Temporin A
Shortest known natural antimicrobial peptide from frog skin with potent activity against gram-positive bacteria.
Chemical Identity
| Property | Value |
|---|---|
| Chemical Formula | C64H118N16O13 |
| Molecular Weight | 1319 Da |
| Peptide Class | Amphibian Antimicrobial Peptide |
| Sequence | FLPLIGRVLSGIL-NH2 |
| Origin | Rana temporaria (European frog) |
Structure
Temporin A is a 13-amino acid amphipathic alpha-helical peptide, one of the shortest natural antimicrobial peptides known. It is amidated at the C-terminus and has a net positive charge of +2. The short length makes it an attractive template for synthetic optimization.
Mechanism of Action
Temporin A disrupts bacterial membranes through its amphipathic alpha-helical structure.
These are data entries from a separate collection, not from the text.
Definition profile_holds (b : profile_buffer) (recs : list (P * list Z)) : Prop :=
  exists es, profile_encodes b es /\ profiles time_of es recs.

Lemma profile_encodes_empty : 0 <= size -> profile_encodes (st_empty ST) [].
Proof.
  intros Hs. constructor; simpl; [by apply encodes_reset|rewrite length_replicate; lia|done|by eexists].
Qed.

Lemma profile_encodes_add b es frames time :
  profile_encodes b es -> T frames ->
  sb_stacktraces_len (pb_stacks b) + Z.of_nat (length frames) <= size ->
  exists b', add_timed 0 time frames b = Ok b' /\ profile_encodes b' (es ++ [(frames, (1, time))]).
Proof.
  intros [He Hts Htl [n Ht]] Hr Hfit. destruct frames as [|f frames]; [by destruct ds_nonempty|].
  destruct (encodes_add T _ _ _ He Hr Hfit) as (sb & Hsb & Hen). destruct (en_lens _ _ _ He) as [Hl _].
  assert (Hlt : length (flat_counts (times_of es)) = length (flat_frames (counts_of es)))
    by (by rewrite flat_lengths, times_of_frames).
  rewrite Ht, length_app, length_replicate, Hlt in Hts. simpl length in Hfit.
  assert (n = S (length frames + (n - S (length frames)))) as Hn by lia. rewrite Hn in Ht. simpl in Ht.
  exists (mkProfile sb (flat_counts (times_of es) ++ time :: replicate (length frames + (n - S (length frames))) 0)
    (pb_time_len b + Z.of_nat (length (f :: frames)))). split.
  - apply add_timed_top; [done|]. rewrite Ht. apply insert_after. lia.
  - unfold counts_of, times_of in *.
    constructor; cbn [pb_stacks pb_time pb_time_len]; unfold counts_of, times_of; rewrite ?fmap_app; [done|..].
    + rewrite length_app. simpl. rewrite length_replicate. lia.
    + rewrite flat_frames_app, length_app, Htl. simpl. rewrite app_nil_r. simpl. lia.
    + exists (n - S (length frames))%nat. rewrite flat_counts_app, <- app_assoc. f_equal.
      unfold flat_counts. simpl. rewrite app_nil_r, replicate_add. done.
Qed.

Lemma profile_encodes_bump b es1 frames c t es2 time :
  profile_encodes b (es1 ++ (frames, (c, t)) :: es2) -> c < 255 ->
  exists b', bump_timed (Some (Z.of_nat (length (flat_frames (counts_of es1))))) time b = Ok (Some b') /\
    profile_encodes b' (es1 ++ (frames, (c + 1, u64 (t + time))) :: es2).
Proof.
  intros [He Hts Htl [n Ht]] Hc. unfold counts_of, times_of in *. rewrite fmap_app, fmap_cons in *. cbn [fst snd] in *.
  destruct (encodes_bump T _ _ _ _ _ He Hc) as (sb & Hb & Hen).
  assert (Hr : T frames).
  { pose proof (en_ok _ _ _ He) as Hok. apply Forall_app in Hok as [_ Hok]. by destruct (Forall_inv Hok). }
  destruct frames as [|f frames]; [by destruct ds_nonempty|].
  set (es1' := (fun e : timed => (e.1, e.2.2)) <$> es1) in *. set (es2' := (fun e : timed => (e.1, e.2.2)) <$> es2) in *.
  assert (Hlt : length (flat_counts es1') = length (flat_frames ((fun e : timed => (e.1, e.2.1)) <$> es1)))
    by (rewrite flat_lengths; f_equal; apply times_of_frames).
  assert (Hfc : forall d, flat_counts (es1' ++ (f :: frames, d) :: es2') =
            flat_counts es1' ++ d :: replicate (length frames) 0 ++ flat_counts es2')
    by (intros d; rewrite flat_counts_app; done).
  rewrite Hfc, <- app_assoc in Ht. simpl in Ht. unfold bump_timed. rewrite Hb, bind_of_Ok, Ht.
  rewrite lookup_prefix, bind_of_Ok, insert_after, bind_of_Ok by (by rewrite Hlt).
  eexists. split; [reflexivity|].
  constructor; cbn [pb_stacks pb_time pb_time_len]; unfold counts_of, times_of; rewrite ?fmap_app, ?fmap_cons; cbn [fst snd];
    [done|..].
  - rewrite <- Hts, Ht, !length_app. simpl. by rewrite !length_app.
  - rewrite Htl, !flat_frames_app. done.
  - exists n. by rewrite Hfc, <- (app_assoc (flat_counts es1')), <- app_comm_cons.
Qed.

Lemma profile_blob b recs :
  profile_holds b recs -> profiles time_of (decode_profile (st_blob ST b)) recs.
Proof.
  intros (es & [He _ Htl [n Ht]] & Hp). destruct (en_lens _ _ _ He) as [Hl1 Hl2].
  destruct (en_st _ _ _ He) as [rf Hf], (en_ct _ _ _ He) as [rc Hc].
  enough (decode_profile (st_blob ST b) = es) as -> by done.
  rewrite <- (decode_profile_flat es).
  - f_equal. cbn [st_blob profile_store]. rewrite Hf, Hc, Ht, Hl1, Hl2, Htl, !Nat2Z.id, take_app_length.
    by rewrite <- (flat_lengths (counts_of es)), take_app_length, flat_lengths, <- times_of_frames, <- flat_lengths, take_app_length.
  - pose proof (en_ok _ _ _ He) as Hok. unfold counts_of in Hok. rewrite Forall_fmap in Hok.
    eapply Forall_impl; [exact Hok|]. intros [[|x st] [c t]] [H1 H2]; cbn in *; [by destruct ds_nonempty|]. split; [done|lia].
Qed.

#[export, refine] Instance profile_store_laws (frames : Z) (fits : 0 <= frames <= size) :
    StoreLaws ST T frames := {
  st_holds := profile_holds;
  st_conveys l recs := profiles time_of (profiled l) recs;
  st_room _ := True
}.
Proof.
  - done.
  - exists []. split; [apply profile_encodes_empty; lia|done].
  - done.
  - intros l h b dn cur Hl Hb. unfold profiled. rewrite fmap_app, concat_app. apply profiles_app; [done|].
    simpl. rewrite app_nil_r. by apply profile_blob.
  - intros b cur (es & [He _ _ _] & Hp) [Hc _]%orb_false_iff. destruct (en_lens _ _ _ He) as [_ Hl]. bools.
    destruct cur as [|[p fs] cur]; [done|]. destruct es as [|[[|x st] [c t]] es].
    + destruct (Hp fs) as [Hcl _]. unfold calls_in in Hcl. simpl in Hcl. rewrite bool_decide_true in Hcl by done.
      assert (forall l : list (P * list Z), 0 <= calls_on fs l) as Hpos
        by (induction l as [|r l IH]; simpl; [done|case_bool_decide; lia]). specialize (Hpos cur). lia.
    + pose proof (Forall_inv (en_ok _ _ _ He)) as [Hr _]. by destruct ds_nonempty.
    + cbn [counts_of fmap list_fmap flat_frames concat fst] in Hl. rewrite length_app in Hl. simpl in Hl. lia.
  - intros St buf set_buf send I Hset Hinv HI Hsend s dn cur p fs Hs _ HT Hl. cbn [st_record profile_store].
    unfold record_profile, record_known. destruct (Hinv s dn cur Hs) as (es & Hes & Hp).
    pose proof (pe_stacks _ _ Hes) as He.
    rewrite (encodes_search T _ _ _ _ He (compares_stack T _ HT)), bind_of_Ok.
    assert (Hadd : forall s1 dn1 cur1 es1, I s1 dn1 cur1 -> profile_encodes (buf s1) es1 -> profiles time_of es1 cur1 ->
      sb_stacktraces_len (pb_stacks (buf s1)) + Z.of_nat (length fs) <= size -> dn1 ++ cur1 = dn ++ cur ->
      exists s' dn' cur', (r ← (b ← add_timed 0 (time_of p) fs (buf s1); Ok (false, set_buf b s1)); Ok r.2) = Ok s' /\ I s' dn' cur' /\
        dn' ++ cur' = dn ++ cur ++ [(p, fs)] /\ True).
    { intros s1 dn1 cur1 es1 HI1 He1 Hp1 Hfit Happ.
      destruct (profile_encodes_add _ _ _ (time_of p) He1 HT Hfit) as (b & -> & Hb). rewrite !bind_of_Ok.
      exists (set_buf b s1), dn1, (cur1 ++ [(p, fs)]). split_and!; try done; [|by rewrite !app_assoc, Happ].
      apply (HI s1 dn1 cur1); [done|]. eexists. split; [exact Hb|]. by apply profiles_add. }
    destruct (search_entries_spec (fun st => bool_decide (st = fs)) (counts_of es) 0 None)
      as [[-> _]|(e1 & st & c & e2 & Hsp & Hst & Hc & _ & ->)].
    + change (bump_timed None (time_of p) (buf s)) with (Ok (A := option profile_buffer) None). rewrite bind_of_Ok. destruct (_ >? size) eqn:Hfull; bools.
      * destruct (Hsend s dn cur Hs) as (s1 & -> & HI1 & Hb1). rewrite bind_of_Ok.
        apply (Hadd s1 (dn ++ cur) [] []); [done|rewrite Hb1; apply profile_encodes_empty; lia|done| |by rewrite app_nil_r].
        rewrite Hb1. simpl. lia.
      * rewrite bind_of_Ok. by apply (Hadd s dn cur es).
    + apply bool_decide_eq_true in Hst as ->. unfold counts_of in Hsp.
      apply fmap_app_inv in Hsp as (es1 & es2' & -> & Hsp & ->). destruct es2' as [|[fs' [c' t]] es2]; [done|].
      cbn in Hsp. injection Hsp as <- <- ->.
      destruct (profile_encodes_bump _ _ _ _ _ _ (time_of p) Hes Hc) as (b & Hb & Hen).
      rewrite Z.add_0_l. unfold counts_of in Hb. rewrite Hb, !bind_of_Ok.
      exists (set_buf b s), dn, (cur ++ [(p, fs)]). split_and!; try done.
      apply (HI s dn cur); [done|]. eexists. split; [exact Hen|]. by apply profiles_bump.
Defined.
End laws.
(* ===== verification/MPIWrappers.v ===== *)
(** The wrappers of 117 MPI functions (collectors/mpi/wrappers.c), in the three
    builds of the mpi collector: trace (mpi), extended trace (mpit) and profile
    (mpip), for an MPI library of version 3. All share one skeleton,
    [mpi_wrapper]: ask do_trace, start the event and read the clock, call the PMPI
    function, read the clock again, fill in the event, record it. A wrapper is
    given by the name it asks do_trace for, the PMPI function and the arguments it
    passes, the function whose address it records, and the assignments to the
    event fields of the extended trace, in the order of the code. *)
From S2P Require Import Prelude Tracer.

Inductive build := TRACE | EXTENDEDTRACE | PROFILE.

(** CBTF_mpit_event but for the position of its stack trace. *)
Record mpit_event := mkMpit {
  me_start_time : Z;
  me_stop_time : Z;
  me_source : Z;
  me_destination : Z;
  me_size : Z;
  me_tag : Z;
  me_communicator : Z;
  me_datatype : Z;
  me_retval : Z
}.

(** The event of each build. *)
Inductive mpi_event :=
| CBTF_mpi_event (start_time stop_time : Z)
| CBTF_mpit_event (e : mpit_event)
| CBTF_mpip_event (time : Z).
It preferentially targets gram-positive bacteria by interacting with anionic phospholipids (phosphatidylglycerol, cardiolipin) abundant in gram-positive membranes. The peptide forms pores causing membrane depolarization and lysis.
Clinical Applications
- Lead compound: Template for short AMP design
- Topical formulations: Potential for skin infections
- Anti-MRSA: Active against methicillin-resistant staphylococci
- Synergy studies: Enhanced activity with other AMPs
Pharmacology
- Spectrum: Primarily gram-positive bacteria
- Hemolysis: Low at antimicrobial concentrations
- Length: Minimal effective length for AMP activity
- Salt sensitivity: Partially affected by divalent cations
References
- Simmaco, M., et al. (1996). Temporins: antimicrobial peptides from Rana temporaria skin. Biochemical and Biophysical Research Communications, 229, 697-702.
- Wade, D., et al. (2000). Structure-activity analysis of temporin A. European Journal of Biochemistry, 267, 3624-3630.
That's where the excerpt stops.